Why it may be time to buy airline stocks

In this article:

Some Wall Street analysts say it's time to add airlines to your portfolio now that it appears they have weathered the worst of the coronavirus pandemic.

"It's a matter of letting the vaccine distribution play out," American Airlines Chief Revenue Officer Vasu Raja told Yahoo Finance Live. "Demand is currently at between 40% to 45% of its 2019 levels, our revenues trail that may be about 30%. But every day is a little bit better."

American (AAL) stock is up 30% year-to-date and up 67% over the past six months. At Delta (DAL) shares are up 20% year-to-date and 75% over the past six months. United (UAL) is up 15% and 51% for the same time periods while Southwest (LUV) is up 22% and 61%.

Raja said American Airlines sees the recovery building in real time with increased bookings to leisure destinations but he cautions that there is still a long way to go. "Almost every day we see searches for airplane tickets grow. The challenge is that we don't see conversions (ticket purchases) growing at nearly the same rate and so we do sense pent up demand that's out there," Raja said.

Ready to take off

Wall Street sees it, too. Analysts at Deutsche Bank recently raised their price targets and ratings from Hold to Buy on all of the major carriers as well as Alaska Air (ALK), JetBlue (JBLU), Hawaiian (HA), Spirit (SAVE), and SkyWest (SKYW).

"We have observed numerous instances of pent up demand for air travel, particularly around peak periods and peak travel days underscoring our view that consumers want to travel," Deutsche Bank analysts told their clients.

Cowen airline analyst Helane Becker told her clients in a recent note, "We thought by now we would regularly be seeing 1 million to 1.2 million people traveling every day and are disappointed we are still mostly between 900K and 1.1 million." But Becker expects the trend to pick up heading toward Easter. "We are also focused on Memorial Day weekend, the unofficial start to summer, and are estimating we will be seeing between 1.1 million and 1.4 million people traveling every day," Becker said.

At Raymond James, analyst Savanthi Syth told her clients recently, "There is greater confidence of a recovery in leisure/VFR (visiting friends and relatives) demand in the summer due to greater availability of vaccine/testing capacity. Moreover, there is encouraging survey data for an eventual recovery in business demand."

Syth said the airlines are now plotting ways to capture market share as the recovery builds. That includes deals like the codeshare agreement American Airlines announced last week with JetBlue. It will add more than 30 destinations to American's schedule while allowing the airline to control expenses. Raja explained that historically American operated 16 trips daily between New York City and Chicago. "Unsurprisingly, there's not enough demand," he said.
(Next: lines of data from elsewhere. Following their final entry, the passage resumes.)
(** * AI_Health: the realtime voice session of the chat page and the token server

  A shallow embedding of
  - [src/client/pages/chat.jsx] (the [Chat] component that is exported
    last: tool registration, the three-step choreography, the result
    cache, the silence monitor and the session lifecycle), and
  - the Fastify server ([/api-env] and [/token] routes),
  together with the properties the specification states about them. *)

From Stdlib Require Import ZArith QArith DecimalString.
From stdpp Require Import gmap strings list fin_maps.

Local Open Scope Z_scope.

(** ** JSON values

  The values [JSON.parse] produces.  Objects are finite maps from property
  names to values: the code only reads properties by name and copies them
  with the spread operator, so the enumeration order is not modelled.
  Numbers are kept to the integers.  A string is the sequence of its
  code units, one per character of the [string] (exact for the Latin-1
  range).  A string that is the ISO-8601 rendering of an instant
  ([Date.prototype.toISOString]) is kept as the instant it renders, in
  milliseconds since the epoch ([JTime]); [toISOString] gives its text. *)
Module Json.

#[warnings="-register-all"]
Inductive json :=
| JNull
| JBool (b : bool)
| JNum (n : Z)
| JStr (s : string)
| JTime (ms : Z)
| JArr (items : list json)
| JObj (fields : gmap string json).

(** JavaScript truthiness of a parsed value. *)
Definition truthy (v : json) : bool :=
  match v with
  | JNull => false
  | JBool b => b
  | JNum n => negb (n =? 0)
  | JStr s => negb (String.eqb s "")
  | JTime _ => true
  | JArr _ => true
  | JObj _ => true
  end.

(** [v.k] for a property name [k] that no prototype defines
    ([client_secret], [value], [timestamp], ...): [None] is [undefined]. *)
Definition prop (k : string) (v : json) : option json :=
  match v with
  | JObj fields => fields !! k
  | _ => None
  end.

Definition is_null (v : json) : bool :=
  match v with
  | JNull => true
  | _ => false
  end.

(** The decimal numeral of a natural number. *)
Definition numeral (n : Z) : string := NilZero.string_of_uint (N.to_uint (Z.to_N n)).

(** The numeral, padded with zeros on the left to [width] digits. *)
Definition padded (width : nat) (n : Z) : string :=
  let digits := numeral n in
  String.concat "" (replicate (width - String.length digits) "0") +:+ digits.

(** The date of the proleptic Gregorian calendar that is [days] days after
    1970-01-01: year, month, day. *)
Definition civil_from_days (days : Z) : Z * Z * Z :=
  let z := days + 719468 in
  let era := z / 146097 in
  let doe := z - era * 146097 in
  let yoe := (doe - doe / 1460 + doe / 36524 - doe / 146096) / 365 in
  let doy := doe - (365 * yoe + yoe / 4 - yoe / 100) in
  let mp := (5 * doy + 2) / 153 in
  let d := doy - (153 * mp + 2) / 5 + 1 in
  let m := if mp <? 10 then mp + 3 else mp - 9 in
  let y := yoe + era * 400 + (if m <=? 2 then 1 else 0) in
  (y, m, d).

(** [new Date(ms).toISOString()], for an instant in the range of [Date]:
    [YYYY-MM-DDTHH:mm:ss.sssZ], the year with a sign and six digits when
    it is not within 0 to 9999. *)
Definition toISOString (ms : Z) : string :=
  let days := ms / 86400000 in
  let rest := ms mod 86400000 in
  let '(y, m, d) := civil_from_days days in
  let year := if (0 <=? y) && (y <=? 9999) then padded 4 y
              else (if y <? 0 then "-" else "+") +:+ padded 6 (Z.abs y) in
  year +:+ "-" +:+ padded 2 m +:+ "-" +:+ padded 2 d
  +:+ "T" +:+ padded 2 (rest / 3600000) +:+ ":" +:+ padded 2 (rest / 60000 mod 60)
  +:+ ":" +:+ padded 2 (rest / 1000 mod 60) +:+ "." +:+ padded 3 (rest mod 1000) +:+ "Z".

(** The properties of an array-like value: one per index, named by the
    numeral of the index. *)
Definition index_props (items : list json) : gmap string json :=
  list_to_map (imap (fun i item => (numeral (Z.of_nat i), item)) items).

(** The code units of a string, each as a string of its own: the
    characters of an ASCII text.  (A character outside ASCII is held
    here as the bytes of its UTF-8 encoding, which are not its UTF-16
    code units.) *)
Definition code_units (s : string) : list json :=
  (fun c => JStr (String c EmptyString)) <$> String.list_ascii_of_string s.

(** The own enumerable properties of a value: what [{...v}] copies.  An
    object has its fields, an array and a string their index properties;
    [null], booleans and numbers have none. *)
Definition own_props (v : json) : gmap string json :=
  match v with
  | JObj fields => fields
  | JArr items => index_props items
  | JStr s => index_props (code_units s)
  | JTime ms => index_props (code_units (toISOString ms))
  | JNull | JBool _ | JNum _ => ∅
  end.

End Json.
Export Json.

(** ** The server: [/api-env] and [/token] *)
Module Server.

(** A Fastify request, as far as a handler could look at it. *)
Record request := {
  req_headers : list (string * string);
  req_query : list (string * string)
}.

(** What a route answers. *)
Record reply := {
  status : Z;
  content_type : string;
  body : json
}.

(** [process.env.NAME]. *)
Definition getenv (env : gmap string string) (name : string) : option json :=
  JStr <$> env !! name.

(** An object literal, serialised: properties whose value is [undefined]
    are left out by [JSON.stringify]. *)
Fixpoint object_literal (props : list (string * option json)) : gmap string json :=
  match props with
  | [] => ∅
  | (k, Some v) :: rest => <[k := v]> (object_literal rest)
  | (_, None) :: rest => object_literal rest
  end.

(** [server.get("/api-env", async (request, reply) => { return {...} })]. *)
Definition api_env (env : gmap string string) (request : request) : reply :=
  {| status := 200;
     content_type := "application/json";
     body := JObj (object_literal
                     [("OPENAI_API_KEY", getenv env "OPENAI_API_KEY");
                      ("NODE_ENV", getenv env "NODE_ENV");
                      ("PORT", getenv env "PORT")]) |}.

(** An awaited call either returns or throws. *)
Inductive outcome (A : Type) :=
| Returned (a : A)
| Thrown (error : string).
Arguments Returned {A} a.
Arguments Thrown {A} error.

(** The request [/token] makes upstream. *)
Record upstream_request := {
  url : string;
  method : string;
  authorization : string;
  request_content_type : string;
  request_body : json
}.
But the deal with JetBlue gives customers more destinations via connections within the partner airlines service hubs. "By having these partnerships, we can combine the best of things that American Airlines does, which is flying long haul to mid continental markets, like Indianapolis, with some of the great things that JetBlue for example does, which is flying leisure destinations and things like that," Raja explained.

Controlling expenses remains a life saving strategy for all the airlines. American reduced its daily average cash burn to $30 million last quarter. "We do believe several carriers can get to cash breakeven sometime in 2021, but most are at least a year away from sustainable profitability, although we wouldn't be surprised if some manage to produce a profit during one of the seasonally stronger quarters," Deutsche Bank told its clients.

Raja wouldn't predict when American will return to profitability and said, "We can't control when demand comes back. We can only make the airline as flexible and resilient as possible and that's what we've done."